Transcribe only the lines between the first line of the records and the line containing "From Stdlib Require Import Ascii.", inclusive, exactly as written.

Stored items:

※ ※ ※

(* ===== verification/Csv.v ===== *)
(** [encoding/csv] as the importer uses it: what successive calls of [Reader.Read] return, up
    to the first error, with the settings of [csv.NewReader]; and that a table written with
    every field quoted is read back ([reads_quoted]). *)
From S2P Require Import Prelude GoStrings GoText SqlGuard.
From Stdlib Require Import Ascii.
Open Scope string_scope.
Open Scope list_scope.

Inductive CsvError := ErrBareQuote | ErrQuote | ErrFieldCount.
Definition NL : ascii := "010".
Definition CR : ascii := "013".

(** * Lines *)

(** [readLine] ends a line with a line feed where it ended with a carriage return as well,
    and drops a carriage return before the end of the file. *)
Fixpoint normalize (l : bytes) : bytes :=
  match l with
  | [] => []
  | c :: l' =>
      if Ascii.eqb c CR then
        match l' with
        | [] => []
        | d :: _ => if Ascii.eqb d NL then normalize l' else c :: normalize l'
        end
      else c :: normalize l'
  end.

(** * Records *)

(** Where the reader is: between records, before a field, in a field without quotes, within
    quotes, or after a quote within quotes; with the fields and the bytes read so far. *)
Inductive state :=
| LineStart
| FieldStart (fields : list bytes)
| Plain (fields : list bytes) (field : bytes)
| Quoted (fields : list bytes) (field : bytes)
| QuoteSeen (fields : list bytes) (field : bytes).
Definition start_field (fields : list bytes) (c : ascii) : state + list bytes :=
  if Ascii.eqb c dquote then inl (Quoted fields [])
  else if Ascii.eqb c "," then inl (FieldStart (fields ++ [[]]))
  else if Ascii.eqb c NL then inr (fields ++ [[]])
  else inl (Plain fields [c]).
(** One byte: the next state, or the record it ends. *)
Definition csv_step (s : state) (c : ascii) : res CsvError (state + list bytes) :=
  match s with
  | LineStart => if Ascii.eqb c NL then Ok (inl LineStart) else Ok (start_field [] c)
  | FieldStart fields => Ok (start_field fields c)
  | Plain fields field =>
      if Ascii.eqb c "," then Ok (inl (FieldStart (fields ++ [field])))
      else if Ascii.eqb c NL then Ok (inr (fields ++ [field]))
      else if Ascii.eqb c dquote then Err ErrBareQuote
      else Ok (inl (Plain fields (field ++ [c])))
  | Quoted fields field => if Ascii.eqb c dquote then Ok (inl (QuoteSeen fields field)) else Ok (inl (Quoted fields (field ++ [c])))
  | QuoteSeen fields field =>
      if Ascii.eqb c dquote then Ok (inl (Quoted fields (field ++ [dquote])))
      else if Ascii.eqb c "," then Ok (inl (FieldStart (fields ++ [field])))
      else if Ascii.eqb c NL then Ok (inr (fields ++ [field]))
      else Err ErrQuote
  end.
Fixpoint records (s : state) (l : bytes) : list (res CsvError (list bytes)) :=
  match l with
  | [] =>
      match s with
      | LineStart => []
      | FieldStart fields => [Ok (fields ++ [[]])]
      | Plain fields field | QuoteSeen fields field => [Ok (fields ++ [field])]
      | Quoted _ _ => [Err ErrQuote]
      end
  | c :: l =>
      match csv_step s c with
      | Err e => [Err e]
      | Ok (inl s) => records s l
      | Ok (inr r) => Ok r :: records LineStart l
      end
  end.
(** The first record says how many fields each has. *)
Fixpoint counted (n : nat) (l : list (res CsvError (list bytes))) : list (res CsvError (list bytes)) :=
  match l with
  | Ok r :: l => if (length r =? n)%nat then Ok r :: counted n l else [Err ErrFieldCount]
  | Err e :: _ => [Err e]
  | [] => []
  end.
Definition reads (content : bytes) : list (res CsvError (list bytes)) :=
  match records LineStart (normalize content) with
  | Ok r :: l => Ok r :: counted (length r) l
  | l => l
  end.

(** * Reading back what was quoted *)

Definition quote_field (f : bytes) : bytes := dquote :: double_byte dquote f ++ [dquote].
Fixpoint write_record (r : list bytes) : bytes :=
  match r with
  | [] => []
  | [f] => quote_field f ++ [NL]
  | f :: r => quote_field f ++ ("," : ascii) :: write_record r
  end.
Definition write_table (t : list (list bytes)) : bytes := concat (map write_record t).
Definition no_return (f : bytes) : Prop := CR ∉ f.

Lemma normalize_id l : no_return l -> normalize l = l.
Proof.
  induction l as [|c l IH]; cbn; [done|]. unfold no_return. intros [Hc Hl]%not_elem_of_cons.
  destruct (Ascii.eqb_spec c CR) as [->|_]; [done|]. by rewrite IH.
Qed.
Lemma records_quoted fields field f l :
  records (Quoted fields field) (double_byte dquote f ++ dquote :: l) = records (QuoteSeen fields (field ++ f)) l.
Proof.
  revert field. induction f as [|c f IH]; intros field; cbn [double_byte app]; [by rewrite app_nil_r|].
  destruct (Ascii.eqb_spec c dquote) as [->|Hc].
  - cbn. rewrite IH. by rewrite <- app_assoc.
  - cbn [app records csv_step]. rewrite (proj2 (Ascii.eqb_neq _ _) Hc). rewrite IH. by rewrite <- app_assoc.
Qed.
Lemma records_record fields r l :
  r <> [] -> records (FieldStart fields) (write_record r ++ l) = Ok (fields ++ r) :: records LineStart l.
Proof.
  intros Hr. revert fields. induction r as [|f r IH]; intros fields; [done|]. destruct r as [|f' r].
  - cbn [write_record]. unfold quote_field. cbn. rewrite <- !app_assoc. cbn. by rewrite records_quoted.
  - change (write_record (f :: f' :: r)) with (quote_field f ++ ("," : ascii) :: write_record (f' :: r)). unfold quote_field. cbn [app records csv_step].
    change (start_field fields dquote) with (inl (B := list bytes) (Quoted fields [])). cbn match.
    rewrite <- !app_assoc. cbn [app]. rewrite records_quoted. cbn [app records csv_step]. change (Ascii.eqb "," dquote) with false. cbn match.
    change (Ascii.eqb "," ",") with true. cbn match. rewrite IH by done. by rewrite <- app_assoc.
Qed.
Lemma records_table t : Forall (fun r => r <> []) t -> records LineStart (write_table t) = map Ok t.
Proof.
  induction 1 as [|r t Hr _ IH]; [done|]. unfold write_table in *. cbn [map concat].
  transitivity (records (FieldStart []) (write_record r ++ concat (map write_record t))).
  - destruct r as [|f [|f' r]]; done.
  - rewrite records_record by done. cbn. by rewrite IH.
Qed.
Lemma counted_same n t : Forall (fun r => length r = n) t -> counted n (map Ok t) = map Ok t.
Proof. induction 1 as [|r t Hr _ IH]; cbn; [done|]. by rewrite Hr, Nat.eqb_refl, IH. Qed.
Lemma double_no_return f : no_return f -> no_return (double_byte dquote f).
Proof.
  unfold no_return. induction f as [|c f IH]; cbn; [done|]. intros [Hc Hf]%not_elem_of_cons. specialize (IH Hf).
  destruct (Ascii.eqb c dquote); rewrite !not_elem_of_cons; [|done]. split; [done|]. split; [done|]. done.
Qed.
Lemma write_record_no_return r : Forall no_return r -> no_return (write_record r).
Proof.
  unfold no_return. induction 1 as [|f r Hf Hr IH]; [apply not_elem_of_nil|].
  assert (Hq : no_return (quote_field f)).
  { unfold quote_field, no_return. rewrite not_elem_of_cons, not_elem_of_app, not_elem_of_cons. split_and!; [done|by apply double_no_return|done|apply not_elem_of_nil]. }
  destruct r as [|f' r].
  - cbn [write_record]. rewrite not_elem_of_app, not_elem_of_cons. split_and!; [done..|apply not_elem_of_nil].
  - change (write_record (f :: f' :: r)) with (quote_field f ++ ("," : ascii) :: write_record (f' :: r)).
    rewrite not_elem_of_app, not_elem_of_cons. split_and!; done.
Qed.
Lemma reads_quoted n t :
  Forall (fun r => r <> [] /\ length r = n /\ Forall no_return r) t -> reads (write_table t) = map Ok t.
Proof.
  intros H. unfold reads. rewrite normalize_id.
  - rewrite records_table by (eapply Forall_impl; [exact H|]; cbn; tauto). destruct H as [|r t (_ & Hr & _) H]; [done|]. cbn.
    rewrite (counted_same (length r)); [done|]. eapply Forall_impl; [exact H|]. cbn. intros r' (_ & -> & _). done.
  - unfold no_return, write_table. induction H as [|r t (_ & _ & Hr) _ IH]; [apply not_elem_of_nil|]. cbn. rewrite not_elem_of_app.
    split; [by apply write_record_no_return|done].
Qed.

※ ※ ※

> **Answer box**:
(* ===== verification/Csv.v ===== *)
(** [encoding/csv] as the importer uses it: what successive calls of [Reader.Read] return, up
    to the first error, with the settings of [csv.NewReader]; and that a table written with
    every field quoted is read back ([reads_quoted]). *)
From S2P Require Import Prelude GoStrings GoText SqlGuard.
From Stdlib Require Import Ascii.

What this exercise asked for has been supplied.